*To do*.
From the data below, retype exactly the lines starting with the one that contains "destruct (ws_committed ws" and ending with the one that contains "- rewrite Hr2. apply Hr1.", both included.

☆ ☆ ☆ ☆ ☆ ☆ ☆

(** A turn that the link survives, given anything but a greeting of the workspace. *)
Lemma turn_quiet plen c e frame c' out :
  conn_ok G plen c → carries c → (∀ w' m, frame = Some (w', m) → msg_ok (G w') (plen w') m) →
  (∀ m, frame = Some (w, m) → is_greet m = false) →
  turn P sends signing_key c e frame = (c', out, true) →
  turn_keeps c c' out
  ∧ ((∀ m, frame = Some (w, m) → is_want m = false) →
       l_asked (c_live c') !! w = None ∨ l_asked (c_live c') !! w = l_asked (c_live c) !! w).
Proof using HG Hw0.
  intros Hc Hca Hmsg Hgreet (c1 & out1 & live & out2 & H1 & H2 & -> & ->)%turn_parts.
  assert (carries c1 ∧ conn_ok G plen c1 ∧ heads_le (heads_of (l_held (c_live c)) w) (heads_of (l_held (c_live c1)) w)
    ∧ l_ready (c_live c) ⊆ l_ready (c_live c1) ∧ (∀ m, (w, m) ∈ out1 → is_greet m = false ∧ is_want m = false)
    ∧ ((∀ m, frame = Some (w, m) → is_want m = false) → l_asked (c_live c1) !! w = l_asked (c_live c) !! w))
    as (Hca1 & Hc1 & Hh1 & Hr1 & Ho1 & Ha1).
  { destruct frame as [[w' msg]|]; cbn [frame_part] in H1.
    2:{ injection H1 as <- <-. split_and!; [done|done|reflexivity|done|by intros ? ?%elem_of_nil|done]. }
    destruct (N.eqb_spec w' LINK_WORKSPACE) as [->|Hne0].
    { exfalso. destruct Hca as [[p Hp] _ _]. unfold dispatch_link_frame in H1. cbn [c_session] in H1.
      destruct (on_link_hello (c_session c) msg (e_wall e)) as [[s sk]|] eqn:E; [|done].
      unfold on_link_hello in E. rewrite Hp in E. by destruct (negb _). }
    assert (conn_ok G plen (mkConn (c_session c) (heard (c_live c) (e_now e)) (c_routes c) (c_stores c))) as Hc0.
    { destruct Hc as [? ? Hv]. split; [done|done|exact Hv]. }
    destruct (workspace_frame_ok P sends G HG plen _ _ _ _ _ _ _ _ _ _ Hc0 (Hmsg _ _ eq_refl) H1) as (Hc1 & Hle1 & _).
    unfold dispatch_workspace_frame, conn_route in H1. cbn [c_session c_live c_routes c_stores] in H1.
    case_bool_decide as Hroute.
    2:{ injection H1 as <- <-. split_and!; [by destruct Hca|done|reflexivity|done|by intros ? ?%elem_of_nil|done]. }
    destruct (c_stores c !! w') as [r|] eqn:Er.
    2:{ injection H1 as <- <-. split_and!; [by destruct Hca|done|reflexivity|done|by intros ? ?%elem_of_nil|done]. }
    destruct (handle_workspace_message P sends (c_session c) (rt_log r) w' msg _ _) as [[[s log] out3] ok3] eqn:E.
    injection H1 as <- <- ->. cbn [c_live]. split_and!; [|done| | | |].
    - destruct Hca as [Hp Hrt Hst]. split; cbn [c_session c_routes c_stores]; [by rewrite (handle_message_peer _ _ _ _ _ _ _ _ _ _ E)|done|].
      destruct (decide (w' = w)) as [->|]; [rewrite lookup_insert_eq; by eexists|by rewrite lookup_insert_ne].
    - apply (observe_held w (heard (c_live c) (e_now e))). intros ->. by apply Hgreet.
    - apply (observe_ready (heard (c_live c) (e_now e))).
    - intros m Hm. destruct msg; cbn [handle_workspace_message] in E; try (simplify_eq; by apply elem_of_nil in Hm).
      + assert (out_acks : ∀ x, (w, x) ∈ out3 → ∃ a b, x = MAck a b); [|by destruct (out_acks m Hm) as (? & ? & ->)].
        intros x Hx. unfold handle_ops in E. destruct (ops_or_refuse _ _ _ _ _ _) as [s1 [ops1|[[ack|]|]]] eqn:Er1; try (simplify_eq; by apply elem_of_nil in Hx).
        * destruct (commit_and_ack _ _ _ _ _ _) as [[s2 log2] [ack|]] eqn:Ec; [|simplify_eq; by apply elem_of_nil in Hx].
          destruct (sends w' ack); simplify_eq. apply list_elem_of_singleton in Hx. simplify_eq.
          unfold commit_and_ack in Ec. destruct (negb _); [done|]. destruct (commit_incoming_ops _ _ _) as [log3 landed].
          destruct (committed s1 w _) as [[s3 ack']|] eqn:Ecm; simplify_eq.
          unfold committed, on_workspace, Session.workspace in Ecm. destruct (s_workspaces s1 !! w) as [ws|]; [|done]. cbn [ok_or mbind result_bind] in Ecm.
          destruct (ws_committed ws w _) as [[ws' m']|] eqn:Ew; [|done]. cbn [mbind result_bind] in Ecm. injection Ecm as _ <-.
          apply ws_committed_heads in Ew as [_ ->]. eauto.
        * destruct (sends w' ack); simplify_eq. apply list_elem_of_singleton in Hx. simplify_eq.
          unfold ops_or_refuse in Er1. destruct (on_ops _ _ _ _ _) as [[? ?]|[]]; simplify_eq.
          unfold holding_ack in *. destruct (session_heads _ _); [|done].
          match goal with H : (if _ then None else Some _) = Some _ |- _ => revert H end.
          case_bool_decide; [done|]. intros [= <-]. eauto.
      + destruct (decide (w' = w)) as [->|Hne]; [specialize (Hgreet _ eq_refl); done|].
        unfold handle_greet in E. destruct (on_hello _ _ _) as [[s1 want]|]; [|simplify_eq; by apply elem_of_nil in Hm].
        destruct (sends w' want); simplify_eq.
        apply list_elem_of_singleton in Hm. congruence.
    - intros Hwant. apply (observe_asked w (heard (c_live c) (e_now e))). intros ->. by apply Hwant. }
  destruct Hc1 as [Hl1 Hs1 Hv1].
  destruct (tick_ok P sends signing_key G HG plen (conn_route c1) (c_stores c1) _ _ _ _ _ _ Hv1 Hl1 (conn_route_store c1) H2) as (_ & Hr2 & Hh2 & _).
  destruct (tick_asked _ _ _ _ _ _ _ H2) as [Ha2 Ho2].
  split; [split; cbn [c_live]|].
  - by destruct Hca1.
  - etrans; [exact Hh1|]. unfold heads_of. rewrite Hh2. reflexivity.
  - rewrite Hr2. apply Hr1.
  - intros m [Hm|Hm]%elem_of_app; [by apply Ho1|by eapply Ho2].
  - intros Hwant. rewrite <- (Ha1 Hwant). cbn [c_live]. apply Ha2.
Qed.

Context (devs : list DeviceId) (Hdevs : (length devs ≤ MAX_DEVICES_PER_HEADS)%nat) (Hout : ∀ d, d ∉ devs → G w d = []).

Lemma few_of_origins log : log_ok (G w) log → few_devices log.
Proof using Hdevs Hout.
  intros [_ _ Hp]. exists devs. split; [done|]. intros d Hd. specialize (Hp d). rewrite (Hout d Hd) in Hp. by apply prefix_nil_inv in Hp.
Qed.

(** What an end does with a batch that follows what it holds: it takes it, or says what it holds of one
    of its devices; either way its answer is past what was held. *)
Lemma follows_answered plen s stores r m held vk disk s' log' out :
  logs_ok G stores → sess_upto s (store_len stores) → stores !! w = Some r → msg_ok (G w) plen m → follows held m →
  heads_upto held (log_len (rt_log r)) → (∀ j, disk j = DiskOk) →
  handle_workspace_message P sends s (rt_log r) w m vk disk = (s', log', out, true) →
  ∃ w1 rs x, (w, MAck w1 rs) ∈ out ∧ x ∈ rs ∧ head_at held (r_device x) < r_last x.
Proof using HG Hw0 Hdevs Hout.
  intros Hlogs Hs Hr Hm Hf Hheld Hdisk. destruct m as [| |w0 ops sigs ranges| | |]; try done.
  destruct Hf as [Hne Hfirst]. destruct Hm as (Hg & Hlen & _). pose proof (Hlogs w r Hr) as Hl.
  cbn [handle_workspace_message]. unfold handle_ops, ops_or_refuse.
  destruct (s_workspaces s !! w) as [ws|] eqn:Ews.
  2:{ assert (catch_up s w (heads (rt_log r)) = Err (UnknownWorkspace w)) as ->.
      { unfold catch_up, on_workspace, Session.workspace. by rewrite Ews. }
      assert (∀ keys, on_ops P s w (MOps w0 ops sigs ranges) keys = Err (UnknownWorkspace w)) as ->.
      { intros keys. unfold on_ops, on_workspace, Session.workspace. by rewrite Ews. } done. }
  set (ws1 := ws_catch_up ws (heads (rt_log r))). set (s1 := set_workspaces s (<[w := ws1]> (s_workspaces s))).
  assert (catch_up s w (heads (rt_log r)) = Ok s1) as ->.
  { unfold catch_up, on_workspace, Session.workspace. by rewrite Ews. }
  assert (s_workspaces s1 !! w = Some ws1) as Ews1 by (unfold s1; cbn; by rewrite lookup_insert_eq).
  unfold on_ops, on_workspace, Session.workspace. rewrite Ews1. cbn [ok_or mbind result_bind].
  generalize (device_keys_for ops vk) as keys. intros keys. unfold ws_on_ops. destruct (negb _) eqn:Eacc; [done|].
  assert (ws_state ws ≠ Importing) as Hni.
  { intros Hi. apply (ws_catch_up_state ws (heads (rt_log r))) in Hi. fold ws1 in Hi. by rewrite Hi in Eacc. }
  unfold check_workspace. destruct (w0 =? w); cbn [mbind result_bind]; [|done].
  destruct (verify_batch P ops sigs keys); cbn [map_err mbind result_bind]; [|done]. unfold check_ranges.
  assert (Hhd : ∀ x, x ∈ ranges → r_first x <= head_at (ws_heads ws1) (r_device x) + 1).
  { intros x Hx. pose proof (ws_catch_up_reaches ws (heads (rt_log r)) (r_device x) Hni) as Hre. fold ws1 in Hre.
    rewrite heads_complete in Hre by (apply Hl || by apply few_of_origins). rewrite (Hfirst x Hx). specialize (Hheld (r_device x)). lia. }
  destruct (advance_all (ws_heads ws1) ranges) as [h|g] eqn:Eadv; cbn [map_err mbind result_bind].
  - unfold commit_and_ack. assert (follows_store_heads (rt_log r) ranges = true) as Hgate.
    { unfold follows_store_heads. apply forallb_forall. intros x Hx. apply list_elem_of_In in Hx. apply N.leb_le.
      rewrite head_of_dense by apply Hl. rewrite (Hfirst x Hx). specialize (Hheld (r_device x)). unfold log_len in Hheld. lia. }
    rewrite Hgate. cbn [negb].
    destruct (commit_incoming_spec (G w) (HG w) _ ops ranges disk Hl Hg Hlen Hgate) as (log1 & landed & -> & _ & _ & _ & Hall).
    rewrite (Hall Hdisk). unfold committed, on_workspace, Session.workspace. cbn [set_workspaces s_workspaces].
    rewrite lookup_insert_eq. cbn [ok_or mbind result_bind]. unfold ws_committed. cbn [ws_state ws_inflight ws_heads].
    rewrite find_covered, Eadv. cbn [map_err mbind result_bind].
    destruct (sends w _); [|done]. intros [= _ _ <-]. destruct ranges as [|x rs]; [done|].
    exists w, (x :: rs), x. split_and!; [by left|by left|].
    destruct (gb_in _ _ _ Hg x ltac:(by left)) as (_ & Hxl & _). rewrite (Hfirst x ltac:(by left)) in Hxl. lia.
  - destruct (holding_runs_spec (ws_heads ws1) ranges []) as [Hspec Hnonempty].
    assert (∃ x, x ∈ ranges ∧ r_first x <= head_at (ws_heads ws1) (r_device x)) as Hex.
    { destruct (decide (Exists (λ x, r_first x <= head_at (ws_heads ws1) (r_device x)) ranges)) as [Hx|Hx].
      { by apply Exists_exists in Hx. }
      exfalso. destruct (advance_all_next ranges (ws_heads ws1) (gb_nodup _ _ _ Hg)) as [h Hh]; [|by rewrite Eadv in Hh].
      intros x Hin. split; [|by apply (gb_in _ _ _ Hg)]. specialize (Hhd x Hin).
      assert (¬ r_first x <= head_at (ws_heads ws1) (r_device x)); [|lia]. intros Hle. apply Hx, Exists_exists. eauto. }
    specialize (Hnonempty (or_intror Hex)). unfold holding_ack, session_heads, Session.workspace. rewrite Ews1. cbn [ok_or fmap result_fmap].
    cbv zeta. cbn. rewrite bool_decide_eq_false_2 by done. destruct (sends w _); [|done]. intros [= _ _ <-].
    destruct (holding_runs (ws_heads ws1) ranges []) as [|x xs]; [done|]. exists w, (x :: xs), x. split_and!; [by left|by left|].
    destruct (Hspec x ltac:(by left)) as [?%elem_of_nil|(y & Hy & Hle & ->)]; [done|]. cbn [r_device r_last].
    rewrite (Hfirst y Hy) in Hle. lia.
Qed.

☆ ☆ ☆ ☆ ☆ ☆ ☆

*Solved problem*.
          destruct (ws_committed ws w _) as [[ws' m']|] eqn:Ew; [|done]. cbn [mbind result_bind] in Ecm. injection Ecm as _ <-.
          apply ws_committed_heads in Ew as [_ ->]. eauto.
        * destruct (sends w' ack); simplify_eq. apply list_elem_of_singleton in Hx. simplify_eq.
          unfold ops_or_refuse in Er1. destruct (on_ops _ _ _ _ _) as [[? ?]|[]]; simplify_eq.
          unfold holding_ack in *. destruct (session_heads _ _); [|done].
          match goal with H : (if _ then None else Some _) = Some _ |- _ => revert H end.
          case_bool_decide; [done|]. intros [= <-]. eauto.
      + destruct (decide (w' = w)) as [->|Hne]; [specialize (Hgreet _ eq_refl); done|].
        unfold handle_greet in E. destruct (on_hello _ _ _) as [[s1 want]|]; [|simplify_eq; by apply elem_of_nil in Hm].
        destruct (sends w' want); simplify_eq.
        apply list_elem_of_singleton in Hm. congruence.
    - intros Hwant. apply (observe_asked w (heard (c_live c) (e_now e))). intros ->. by apply Hwant. }
  destruct Hc1 as [Hl1 Hs1 Hv1].
  destruct (tick_ok P sends signing_key G HG plen (conn_route c1) (c_stores c1) _ _ _ _ _ _ Hv1 Hl1 (conn_route_store c1) H2) as (_ & Hr2 & Hh2 & _).
  destruct (tick_asked _ _ _ _ _ _ _ H2) as [Ha2 Ho2].
  split; [split; cbn [c_live]|].
  - by destruct Hca1.
  - etrans; [exact Hh1|]. unfold heads_of. rewrite Hh2. reflexivity.
  - rewrite Hr2. apply Hr1.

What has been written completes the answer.